Look through the data below, and copy each line that carries the word "apply".

Stored data entries
Start of Block

(* ===== verification/AlignmentReport.v ===== *)
(** * The report of an alignment

    Everything the walk of [Alignment] sends passes the client's validation:
    the views of decoded values, the wall-clock estimates and the reasons. *)

From Stdlib Require Import Sorting.Sorted.
From S2P Require Import Prelude RustStr Bytes Errors Pcm Decimals CaptureTiming ClientTiming Audio RecordingSafety Chunks Recorder Reader Recording Reconciliation Alignment AlignmentPairs AlignmentWalk.

Local Open Scope Z_scope.

(** ** Decimal fields *)

Lemma client_decimal_ok n positive : is_u64 n -> (positive = true -> n <> 0) -> client_decimal (decimal n) positive = Ok n.
Proof.
  intros H P. unfold client_decimal. rewrite parse_u64_decimal by done. cbn [ok_or result_bind]. rewrite bool_decide_eq_true_2 by done. cbn [negb orb].
  destruct positive; [|done]. by rewrite (proj2 (Z.eqb_neq _ _)) by by apply P.
Qed.

Lemma signed_decimal_ok n : i64_min <= n <= i64_max -> signed_decimal (decimal n) = Ok n.
Proof. intros H. unfold signed_decimal. rewrite parse_i64_decimal by done. cbn [ok_or result_bind]. by rewrite bool_decide_eq_true_2. Qed.

Lemma optional_decimal_ok o : opt_u64 o -> optional_decimal (decimal <$> o) = Ok tt.
Proof. intros H. destruct o as [v|]; [|done]. cbn. by rewrite client_decimal_ok by (done || by apply H). Qed.

Lemma client_identifier_ok s : validate_capture_identifier s = Ok tt -> client_identifier s = Ok tt.
Proof. unfold validate_capture_identifier, client_identifier. by destruct (_ || _ || _). Qed.

#[export] Hint Rewrite client_decimal_ok signed_decimal_ok optional_decimal_ok client_identifier_ok using (try done) : runtime.

Lemma epoch_view_valid e : wf_epoch e -> CaptureEpoch_validate e = Ok tt -> ClientCaptureEpoch_validate (epoch_view e) = Ok tt.
Proof.
  intros [W1 W2 W3] V. unfold CaptureEpoch_validate in V. apply result_bind_Ok in V as ([] & V1 & V). apply result_bind_Ok in V as ([] & V2 & V).
  destruct (_ =? 0) eqn:Z0; [done|]. breflect. unfold ClientCaptureEpoch_validate. cbn.
  by rewrite !client_identifier_ok, client_decimal_ok.
Qed.

Lemma pair_view_valid p : wf_pair p -> CaptureClockPair_validate p = Ok tt -> ClientCaptureClockPair_validate (pair_view p) = Ok tt.
Proof.
  intros [W1 W2 W3 W4 W5 W6 W7 W8] V. unfold CaptureClockPair_validate in V. apply result_bind_Ok in V as ([] & V1 & V).
  destruct (_ || _) eqn:G; [done|]. breflect. unfold ClientCaptureClockPair_validate. cbn [pair_view cp_clock_domain_id cp_wall_epoch cp_sequence cp_host_before_ns cp_host_after_ns cp_local_unix_ns cp_wall_resolution_ns cp_external_utc_accuracy_ns].
  rewrite client_identifier_ok by done. cbn [result_bind]. rewrite !client_decimal_ok by (done || (intros _; ints)). cbn [result_bind].
  rewrite (proj2 (Z.ltb_ge _ _)) by done. rewrite signed_decimal_ok by done. cbn [result_bind]. by rewrite optional_decimal_ok.
Qed.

End of Block

(Answer for the task)
  destruct positive; [|done]. by rewrite (proj2 (Z.eqb_neq _ _)) by by apply P.
Proof. intros H. destruct o as [v|]; [|done]. cbn. by rewrite client_decimal_ok by (done || by apply H). Qed.
  intros [W1 W2 W3] V. unfold CaptureEpoch_validate in V. apply result_bind_Ok in V as ([] & V1 & V). apply result_bind_Ok in V as ([] & V2 & V).
  intros [W1 W2 W3 W4 W5 W6 W7 W8] V. unfold CaptureClockPair_validate in V. apply result_bind_Ok in V as ([] & V1 & V).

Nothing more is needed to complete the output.